START Source records
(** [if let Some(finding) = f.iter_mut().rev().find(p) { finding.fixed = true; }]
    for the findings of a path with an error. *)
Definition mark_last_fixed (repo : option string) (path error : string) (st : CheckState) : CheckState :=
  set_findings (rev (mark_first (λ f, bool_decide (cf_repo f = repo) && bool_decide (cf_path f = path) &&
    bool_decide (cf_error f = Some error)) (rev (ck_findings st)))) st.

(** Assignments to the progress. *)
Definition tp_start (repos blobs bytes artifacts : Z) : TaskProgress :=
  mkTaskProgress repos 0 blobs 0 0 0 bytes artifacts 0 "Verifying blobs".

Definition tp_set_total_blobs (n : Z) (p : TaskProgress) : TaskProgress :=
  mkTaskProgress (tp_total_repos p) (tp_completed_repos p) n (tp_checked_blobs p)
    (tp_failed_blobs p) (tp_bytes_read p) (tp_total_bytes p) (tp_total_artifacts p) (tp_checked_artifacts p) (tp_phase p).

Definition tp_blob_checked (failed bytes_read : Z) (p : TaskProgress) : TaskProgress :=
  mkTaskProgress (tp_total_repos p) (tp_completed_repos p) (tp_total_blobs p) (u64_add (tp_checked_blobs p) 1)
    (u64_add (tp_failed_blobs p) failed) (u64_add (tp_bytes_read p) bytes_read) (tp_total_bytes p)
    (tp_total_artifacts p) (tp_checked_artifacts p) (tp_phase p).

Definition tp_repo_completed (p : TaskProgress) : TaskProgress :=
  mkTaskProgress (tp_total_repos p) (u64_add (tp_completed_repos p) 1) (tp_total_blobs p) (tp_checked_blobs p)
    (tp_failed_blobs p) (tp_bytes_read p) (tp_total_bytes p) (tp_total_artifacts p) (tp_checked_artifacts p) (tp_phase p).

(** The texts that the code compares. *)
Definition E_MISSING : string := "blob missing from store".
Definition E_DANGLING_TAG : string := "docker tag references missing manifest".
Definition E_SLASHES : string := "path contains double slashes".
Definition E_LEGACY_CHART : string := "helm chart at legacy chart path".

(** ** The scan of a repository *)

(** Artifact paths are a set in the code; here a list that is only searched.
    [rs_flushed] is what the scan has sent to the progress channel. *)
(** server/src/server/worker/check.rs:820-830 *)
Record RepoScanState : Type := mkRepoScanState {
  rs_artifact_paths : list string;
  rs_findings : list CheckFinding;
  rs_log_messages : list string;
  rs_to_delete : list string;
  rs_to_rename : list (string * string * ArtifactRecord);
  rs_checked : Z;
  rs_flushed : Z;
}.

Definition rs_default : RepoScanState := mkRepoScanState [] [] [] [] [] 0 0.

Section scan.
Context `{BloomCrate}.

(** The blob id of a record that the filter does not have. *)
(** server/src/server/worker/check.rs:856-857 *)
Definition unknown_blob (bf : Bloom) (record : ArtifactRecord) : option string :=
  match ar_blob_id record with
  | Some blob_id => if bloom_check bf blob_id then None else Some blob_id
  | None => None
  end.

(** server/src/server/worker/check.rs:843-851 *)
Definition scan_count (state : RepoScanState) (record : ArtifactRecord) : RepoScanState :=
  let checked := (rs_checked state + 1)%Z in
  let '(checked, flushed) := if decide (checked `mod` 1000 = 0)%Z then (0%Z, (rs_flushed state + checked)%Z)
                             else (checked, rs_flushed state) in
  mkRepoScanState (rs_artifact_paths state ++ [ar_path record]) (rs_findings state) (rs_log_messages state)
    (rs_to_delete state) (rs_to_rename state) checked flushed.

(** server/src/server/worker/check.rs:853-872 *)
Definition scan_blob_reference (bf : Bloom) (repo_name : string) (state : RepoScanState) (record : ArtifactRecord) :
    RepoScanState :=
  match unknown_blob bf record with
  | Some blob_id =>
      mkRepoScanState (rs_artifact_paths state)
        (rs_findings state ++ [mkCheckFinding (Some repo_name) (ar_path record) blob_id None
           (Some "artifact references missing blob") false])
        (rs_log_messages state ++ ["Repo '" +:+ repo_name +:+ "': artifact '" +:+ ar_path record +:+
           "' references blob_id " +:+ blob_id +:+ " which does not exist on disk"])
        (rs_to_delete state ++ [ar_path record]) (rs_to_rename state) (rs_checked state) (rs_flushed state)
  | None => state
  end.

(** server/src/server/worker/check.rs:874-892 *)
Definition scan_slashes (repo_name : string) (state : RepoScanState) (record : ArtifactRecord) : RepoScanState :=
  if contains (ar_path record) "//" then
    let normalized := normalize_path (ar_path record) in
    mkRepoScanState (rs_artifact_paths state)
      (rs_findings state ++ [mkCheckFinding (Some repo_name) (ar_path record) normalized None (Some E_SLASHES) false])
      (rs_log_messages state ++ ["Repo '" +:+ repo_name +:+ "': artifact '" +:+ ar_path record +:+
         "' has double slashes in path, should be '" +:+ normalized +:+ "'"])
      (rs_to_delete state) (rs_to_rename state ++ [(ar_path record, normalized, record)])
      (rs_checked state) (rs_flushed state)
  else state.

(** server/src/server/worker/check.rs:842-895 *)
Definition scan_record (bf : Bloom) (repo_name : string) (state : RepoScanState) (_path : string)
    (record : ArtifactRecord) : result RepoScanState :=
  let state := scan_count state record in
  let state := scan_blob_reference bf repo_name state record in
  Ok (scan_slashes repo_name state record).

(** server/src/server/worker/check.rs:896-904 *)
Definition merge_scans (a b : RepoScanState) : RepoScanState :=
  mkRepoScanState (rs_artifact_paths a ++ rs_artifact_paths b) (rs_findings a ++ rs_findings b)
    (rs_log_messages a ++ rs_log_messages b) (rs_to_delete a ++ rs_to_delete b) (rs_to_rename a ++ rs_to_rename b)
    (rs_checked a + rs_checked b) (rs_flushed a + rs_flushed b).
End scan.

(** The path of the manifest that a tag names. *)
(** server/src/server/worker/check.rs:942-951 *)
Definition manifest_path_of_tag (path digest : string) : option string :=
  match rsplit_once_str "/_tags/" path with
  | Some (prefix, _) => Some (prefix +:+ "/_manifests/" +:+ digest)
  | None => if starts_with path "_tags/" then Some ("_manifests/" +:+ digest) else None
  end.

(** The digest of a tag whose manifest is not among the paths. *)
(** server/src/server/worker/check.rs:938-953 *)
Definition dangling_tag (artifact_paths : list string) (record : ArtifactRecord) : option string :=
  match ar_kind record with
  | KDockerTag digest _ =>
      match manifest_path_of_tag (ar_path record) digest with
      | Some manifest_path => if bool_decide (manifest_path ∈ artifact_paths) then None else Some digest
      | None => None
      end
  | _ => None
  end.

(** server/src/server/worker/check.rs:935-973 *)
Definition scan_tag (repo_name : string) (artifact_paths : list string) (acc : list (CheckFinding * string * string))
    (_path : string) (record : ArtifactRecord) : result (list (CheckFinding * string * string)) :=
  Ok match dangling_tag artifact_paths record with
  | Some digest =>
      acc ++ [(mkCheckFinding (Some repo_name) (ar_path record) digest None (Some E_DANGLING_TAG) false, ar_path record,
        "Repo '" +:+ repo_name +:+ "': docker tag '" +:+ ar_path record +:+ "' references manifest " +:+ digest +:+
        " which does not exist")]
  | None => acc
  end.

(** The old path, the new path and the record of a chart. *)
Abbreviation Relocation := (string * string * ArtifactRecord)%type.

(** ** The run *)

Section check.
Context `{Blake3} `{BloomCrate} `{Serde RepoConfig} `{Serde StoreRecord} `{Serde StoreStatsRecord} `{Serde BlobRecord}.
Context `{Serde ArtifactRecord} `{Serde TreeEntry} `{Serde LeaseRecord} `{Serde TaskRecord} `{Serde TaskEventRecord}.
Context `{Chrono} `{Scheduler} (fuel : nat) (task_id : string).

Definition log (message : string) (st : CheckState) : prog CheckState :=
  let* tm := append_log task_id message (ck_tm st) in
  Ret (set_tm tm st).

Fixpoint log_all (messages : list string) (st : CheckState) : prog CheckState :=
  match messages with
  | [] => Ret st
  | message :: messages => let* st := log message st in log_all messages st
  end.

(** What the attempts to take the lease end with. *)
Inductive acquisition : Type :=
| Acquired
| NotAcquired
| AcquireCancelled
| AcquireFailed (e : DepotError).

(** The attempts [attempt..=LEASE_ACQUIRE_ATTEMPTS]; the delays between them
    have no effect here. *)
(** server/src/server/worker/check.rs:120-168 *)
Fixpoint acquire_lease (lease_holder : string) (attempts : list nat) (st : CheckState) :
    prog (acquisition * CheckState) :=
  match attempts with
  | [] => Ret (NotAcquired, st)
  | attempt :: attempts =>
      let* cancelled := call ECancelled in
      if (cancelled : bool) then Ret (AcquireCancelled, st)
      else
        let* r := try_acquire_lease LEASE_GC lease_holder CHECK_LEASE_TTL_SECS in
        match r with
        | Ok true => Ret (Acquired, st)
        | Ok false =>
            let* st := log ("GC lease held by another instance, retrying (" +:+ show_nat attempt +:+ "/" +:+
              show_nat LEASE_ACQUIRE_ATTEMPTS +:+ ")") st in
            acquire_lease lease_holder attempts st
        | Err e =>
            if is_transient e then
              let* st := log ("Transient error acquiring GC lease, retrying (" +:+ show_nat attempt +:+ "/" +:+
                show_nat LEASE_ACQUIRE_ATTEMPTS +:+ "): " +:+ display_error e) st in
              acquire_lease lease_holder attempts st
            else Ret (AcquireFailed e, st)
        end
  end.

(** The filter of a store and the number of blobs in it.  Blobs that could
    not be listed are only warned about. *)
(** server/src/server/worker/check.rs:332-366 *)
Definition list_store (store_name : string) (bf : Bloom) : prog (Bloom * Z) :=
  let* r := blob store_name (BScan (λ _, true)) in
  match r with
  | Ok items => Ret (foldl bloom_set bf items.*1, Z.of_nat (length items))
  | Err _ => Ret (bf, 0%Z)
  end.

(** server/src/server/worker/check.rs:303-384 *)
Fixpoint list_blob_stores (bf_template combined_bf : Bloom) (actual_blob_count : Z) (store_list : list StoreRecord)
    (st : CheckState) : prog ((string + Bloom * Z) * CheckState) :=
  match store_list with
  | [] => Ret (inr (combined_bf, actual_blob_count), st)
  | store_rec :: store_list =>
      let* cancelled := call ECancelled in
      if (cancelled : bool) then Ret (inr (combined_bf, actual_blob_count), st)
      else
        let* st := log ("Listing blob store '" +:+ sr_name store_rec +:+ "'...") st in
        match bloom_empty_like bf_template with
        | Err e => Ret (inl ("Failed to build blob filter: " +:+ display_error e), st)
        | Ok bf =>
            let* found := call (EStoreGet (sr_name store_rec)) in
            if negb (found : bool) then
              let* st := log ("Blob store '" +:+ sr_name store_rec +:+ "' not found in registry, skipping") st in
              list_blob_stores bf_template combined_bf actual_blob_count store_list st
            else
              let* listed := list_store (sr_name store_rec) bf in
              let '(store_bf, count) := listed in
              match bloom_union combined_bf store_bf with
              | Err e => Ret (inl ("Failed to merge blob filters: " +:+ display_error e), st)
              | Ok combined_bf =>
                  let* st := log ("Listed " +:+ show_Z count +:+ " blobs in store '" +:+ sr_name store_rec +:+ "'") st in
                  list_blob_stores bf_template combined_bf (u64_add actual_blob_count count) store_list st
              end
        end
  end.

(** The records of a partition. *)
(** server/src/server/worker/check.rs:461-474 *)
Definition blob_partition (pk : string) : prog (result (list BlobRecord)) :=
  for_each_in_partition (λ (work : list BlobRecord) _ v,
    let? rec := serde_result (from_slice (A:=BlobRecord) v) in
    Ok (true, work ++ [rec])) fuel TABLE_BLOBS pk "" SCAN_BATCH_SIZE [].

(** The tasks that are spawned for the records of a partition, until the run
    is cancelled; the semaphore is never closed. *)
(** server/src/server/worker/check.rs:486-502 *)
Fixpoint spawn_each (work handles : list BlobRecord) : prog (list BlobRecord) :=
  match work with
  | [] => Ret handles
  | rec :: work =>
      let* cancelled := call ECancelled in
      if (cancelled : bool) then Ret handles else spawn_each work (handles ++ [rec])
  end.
END Source records
START Source records
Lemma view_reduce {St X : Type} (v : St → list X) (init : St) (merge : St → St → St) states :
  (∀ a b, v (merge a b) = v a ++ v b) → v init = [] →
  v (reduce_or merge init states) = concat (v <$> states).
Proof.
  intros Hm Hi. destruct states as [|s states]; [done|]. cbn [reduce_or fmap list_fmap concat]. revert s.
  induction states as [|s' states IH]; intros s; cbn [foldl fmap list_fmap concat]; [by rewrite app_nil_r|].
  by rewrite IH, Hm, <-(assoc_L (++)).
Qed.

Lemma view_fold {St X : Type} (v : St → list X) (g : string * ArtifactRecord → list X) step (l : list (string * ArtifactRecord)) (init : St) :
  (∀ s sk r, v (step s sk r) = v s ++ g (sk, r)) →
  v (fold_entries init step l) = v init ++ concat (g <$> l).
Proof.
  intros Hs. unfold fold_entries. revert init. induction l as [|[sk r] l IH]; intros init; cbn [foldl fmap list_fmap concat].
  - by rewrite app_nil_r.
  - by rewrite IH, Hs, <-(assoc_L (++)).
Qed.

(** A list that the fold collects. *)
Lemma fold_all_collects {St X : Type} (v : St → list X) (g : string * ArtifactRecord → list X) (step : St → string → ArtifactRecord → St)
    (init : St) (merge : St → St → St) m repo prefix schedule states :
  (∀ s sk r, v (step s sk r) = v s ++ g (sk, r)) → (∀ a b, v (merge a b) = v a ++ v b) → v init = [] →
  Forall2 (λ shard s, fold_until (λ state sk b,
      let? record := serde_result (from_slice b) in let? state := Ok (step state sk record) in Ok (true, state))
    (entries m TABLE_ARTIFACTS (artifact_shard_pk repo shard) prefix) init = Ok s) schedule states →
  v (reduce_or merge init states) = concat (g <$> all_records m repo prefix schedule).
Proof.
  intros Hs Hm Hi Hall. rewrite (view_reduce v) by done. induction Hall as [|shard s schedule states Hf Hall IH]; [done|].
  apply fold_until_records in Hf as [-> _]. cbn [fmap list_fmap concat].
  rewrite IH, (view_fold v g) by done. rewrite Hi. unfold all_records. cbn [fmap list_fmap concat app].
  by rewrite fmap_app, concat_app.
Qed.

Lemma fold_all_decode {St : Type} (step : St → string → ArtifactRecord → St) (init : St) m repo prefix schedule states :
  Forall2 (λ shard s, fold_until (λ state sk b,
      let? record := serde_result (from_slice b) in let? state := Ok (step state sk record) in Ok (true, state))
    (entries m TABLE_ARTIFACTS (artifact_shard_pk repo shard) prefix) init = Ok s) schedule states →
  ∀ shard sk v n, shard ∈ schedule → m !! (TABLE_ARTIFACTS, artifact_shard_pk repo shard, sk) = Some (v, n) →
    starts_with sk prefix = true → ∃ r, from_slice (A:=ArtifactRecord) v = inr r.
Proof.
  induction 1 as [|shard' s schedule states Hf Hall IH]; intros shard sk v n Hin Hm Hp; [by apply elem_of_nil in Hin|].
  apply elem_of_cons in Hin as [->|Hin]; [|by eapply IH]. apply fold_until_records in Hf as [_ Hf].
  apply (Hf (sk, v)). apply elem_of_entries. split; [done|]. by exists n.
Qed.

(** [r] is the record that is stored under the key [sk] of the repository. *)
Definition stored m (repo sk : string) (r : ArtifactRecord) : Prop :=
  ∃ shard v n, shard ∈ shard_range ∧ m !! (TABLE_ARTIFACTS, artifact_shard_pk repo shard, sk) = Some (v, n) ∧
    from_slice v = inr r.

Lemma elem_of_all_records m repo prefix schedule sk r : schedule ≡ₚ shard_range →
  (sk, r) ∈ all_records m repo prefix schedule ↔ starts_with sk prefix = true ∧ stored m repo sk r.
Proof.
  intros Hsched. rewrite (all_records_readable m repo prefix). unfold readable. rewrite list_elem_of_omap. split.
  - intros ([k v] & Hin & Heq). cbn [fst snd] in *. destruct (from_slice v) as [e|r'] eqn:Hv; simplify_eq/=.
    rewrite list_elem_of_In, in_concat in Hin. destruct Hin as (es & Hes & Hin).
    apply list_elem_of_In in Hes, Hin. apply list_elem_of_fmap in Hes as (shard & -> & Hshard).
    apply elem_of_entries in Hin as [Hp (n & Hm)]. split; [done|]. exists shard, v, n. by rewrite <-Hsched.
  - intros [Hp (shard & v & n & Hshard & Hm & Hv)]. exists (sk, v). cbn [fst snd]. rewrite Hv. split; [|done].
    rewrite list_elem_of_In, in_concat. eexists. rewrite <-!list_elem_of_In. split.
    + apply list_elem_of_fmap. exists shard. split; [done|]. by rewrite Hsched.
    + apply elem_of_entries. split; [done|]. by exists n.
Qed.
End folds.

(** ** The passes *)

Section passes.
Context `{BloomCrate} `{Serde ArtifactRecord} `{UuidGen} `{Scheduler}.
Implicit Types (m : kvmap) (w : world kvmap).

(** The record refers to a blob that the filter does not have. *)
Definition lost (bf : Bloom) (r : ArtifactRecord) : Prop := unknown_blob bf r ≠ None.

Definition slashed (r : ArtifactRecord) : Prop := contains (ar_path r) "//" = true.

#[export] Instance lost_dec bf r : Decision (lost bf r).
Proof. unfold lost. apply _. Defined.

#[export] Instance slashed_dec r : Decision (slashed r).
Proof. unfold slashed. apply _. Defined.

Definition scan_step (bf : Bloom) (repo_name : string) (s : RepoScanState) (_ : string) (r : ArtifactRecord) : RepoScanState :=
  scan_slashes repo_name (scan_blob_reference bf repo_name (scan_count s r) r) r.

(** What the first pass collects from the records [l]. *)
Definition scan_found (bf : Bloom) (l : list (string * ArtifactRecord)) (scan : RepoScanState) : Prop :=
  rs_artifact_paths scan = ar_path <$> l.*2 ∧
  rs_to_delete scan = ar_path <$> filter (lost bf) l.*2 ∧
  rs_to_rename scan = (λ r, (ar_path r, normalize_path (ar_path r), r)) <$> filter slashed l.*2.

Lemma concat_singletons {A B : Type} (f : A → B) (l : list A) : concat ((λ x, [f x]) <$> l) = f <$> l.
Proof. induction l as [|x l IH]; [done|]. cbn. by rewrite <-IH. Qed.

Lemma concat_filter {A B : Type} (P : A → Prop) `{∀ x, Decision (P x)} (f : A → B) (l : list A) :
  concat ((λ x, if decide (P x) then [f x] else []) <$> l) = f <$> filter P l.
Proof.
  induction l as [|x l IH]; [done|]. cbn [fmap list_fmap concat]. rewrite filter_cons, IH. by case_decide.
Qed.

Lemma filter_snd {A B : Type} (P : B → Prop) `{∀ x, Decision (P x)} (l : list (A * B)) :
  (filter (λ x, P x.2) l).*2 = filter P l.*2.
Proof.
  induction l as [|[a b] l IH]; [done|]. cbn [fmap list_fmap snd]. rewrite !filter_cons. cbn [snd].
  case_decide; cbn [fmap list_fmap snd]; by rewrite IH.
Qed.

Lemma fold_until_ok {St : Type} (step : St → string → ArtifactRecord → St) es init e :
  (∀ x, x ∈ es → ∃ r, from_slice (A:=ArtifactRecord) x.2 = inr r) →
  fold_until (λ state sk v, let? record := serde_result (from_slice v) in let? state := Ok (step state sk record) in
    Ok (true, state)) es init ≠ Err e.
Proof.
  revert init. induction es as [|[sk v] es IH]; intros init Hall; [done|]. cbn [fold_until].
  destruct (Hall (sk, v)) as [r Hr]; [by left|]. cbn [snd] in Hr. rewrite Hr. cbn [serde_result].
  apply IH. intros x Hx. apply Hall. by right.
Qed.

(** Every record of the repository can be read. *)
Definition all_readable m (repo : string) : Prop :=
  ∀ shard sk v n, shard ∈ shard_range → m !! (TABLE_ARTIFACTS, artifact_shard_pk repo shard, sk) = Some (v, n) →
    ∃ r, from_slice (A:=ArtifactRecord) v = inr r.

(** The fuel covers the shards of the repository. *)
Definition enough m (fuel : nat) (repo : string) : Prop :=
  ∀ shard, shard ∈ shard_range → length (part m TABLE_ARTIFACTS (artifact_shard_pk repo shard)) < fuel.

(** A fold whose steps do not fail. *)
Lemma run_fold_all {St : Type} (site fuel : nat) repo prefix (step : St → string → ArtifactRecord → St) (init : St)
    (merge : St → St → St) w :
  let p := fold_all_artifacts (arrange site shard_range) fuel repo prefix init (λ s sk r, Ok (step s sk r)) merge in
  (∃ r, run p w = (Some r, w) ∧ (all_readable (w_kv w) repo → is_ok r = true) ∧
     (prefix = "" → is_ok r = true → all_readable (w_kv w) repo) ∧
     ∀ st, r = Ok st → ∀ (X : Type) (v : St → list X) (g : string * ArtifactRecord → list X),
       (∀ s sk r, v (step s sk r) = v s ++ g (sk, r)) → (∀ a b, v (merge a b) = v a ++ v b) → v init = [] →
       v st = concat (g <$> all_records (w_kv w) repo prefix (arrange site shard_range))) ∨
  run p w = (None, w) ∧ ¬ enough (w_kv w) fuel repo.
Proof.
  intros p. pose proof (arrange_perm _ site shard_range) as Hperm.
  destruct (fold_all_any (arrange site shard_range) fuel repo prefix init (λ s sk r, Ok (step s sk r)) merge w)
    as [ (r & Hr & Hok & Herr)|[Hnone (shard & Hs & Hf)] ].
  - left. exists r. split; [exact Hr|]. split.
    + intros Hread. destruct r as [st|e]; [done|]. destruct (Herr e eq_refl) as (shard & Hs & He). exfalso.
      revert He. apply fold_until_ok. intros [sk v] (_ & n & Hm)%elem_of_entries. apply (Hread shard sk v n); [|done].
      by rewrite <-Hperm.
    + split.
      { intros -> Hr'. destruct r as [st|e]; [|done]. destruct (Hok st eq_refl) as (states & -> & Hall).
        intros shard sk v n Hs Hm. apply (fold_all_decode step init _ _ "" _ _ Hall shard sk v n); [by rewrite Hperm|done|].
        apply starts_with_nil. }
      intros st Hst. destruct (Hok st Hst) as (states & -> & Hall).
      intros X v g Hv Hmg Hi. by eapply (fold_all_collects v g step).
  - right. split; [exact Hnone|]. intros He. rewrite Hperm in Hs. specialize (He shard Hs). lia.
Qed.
END Source records
Set down again, word for word, the stretch of records from the line with "mkRepoScanState (rs_artifact_paths state ++" to the line with "(** server/src/server/worker/check.rs:874-892 *)", both of those lines included.

Response to this exercise ->
  mkRepoScanState (rs_artifact_paths state ++ [ar_path record]) (rs_findings state) (rs_log_messages state)
    (rs_to_delete state) (rs_to_rename state) checked flushed.

(** server/src/server/worker/check.rs:853-872 *)
Definition scan_blob_reference (bf : Bloom) (repo_name : string) (state : RepoScanState) (record : ArtifactRecord) :
    RepoScanState :=
  match unknown_blob bf record with
  | Some blob_id =>
      mkRepoScanState (rs_artifact_paths state)
        (rs_findings state ++ [mkCheckFinding (Some repo_name) (ar_path record) blob_id None
           (Some "artifact references missing blob") false])
        (rs_log_messages state ++ ["Repo '" +:+ repo_name +:+ "': artifact '" +:+ ar_path record +:+
           "' references blob_id " +:+ blob_id +:+ " which does not exist on disk"])
        (rs_to_delete state ++ [ar_path record]) (rs_to_rename state) (rs_checked state) (rs_flushed state)
  | None => state
  end.

(** server/src/server/worker/check.rs:874-892 *)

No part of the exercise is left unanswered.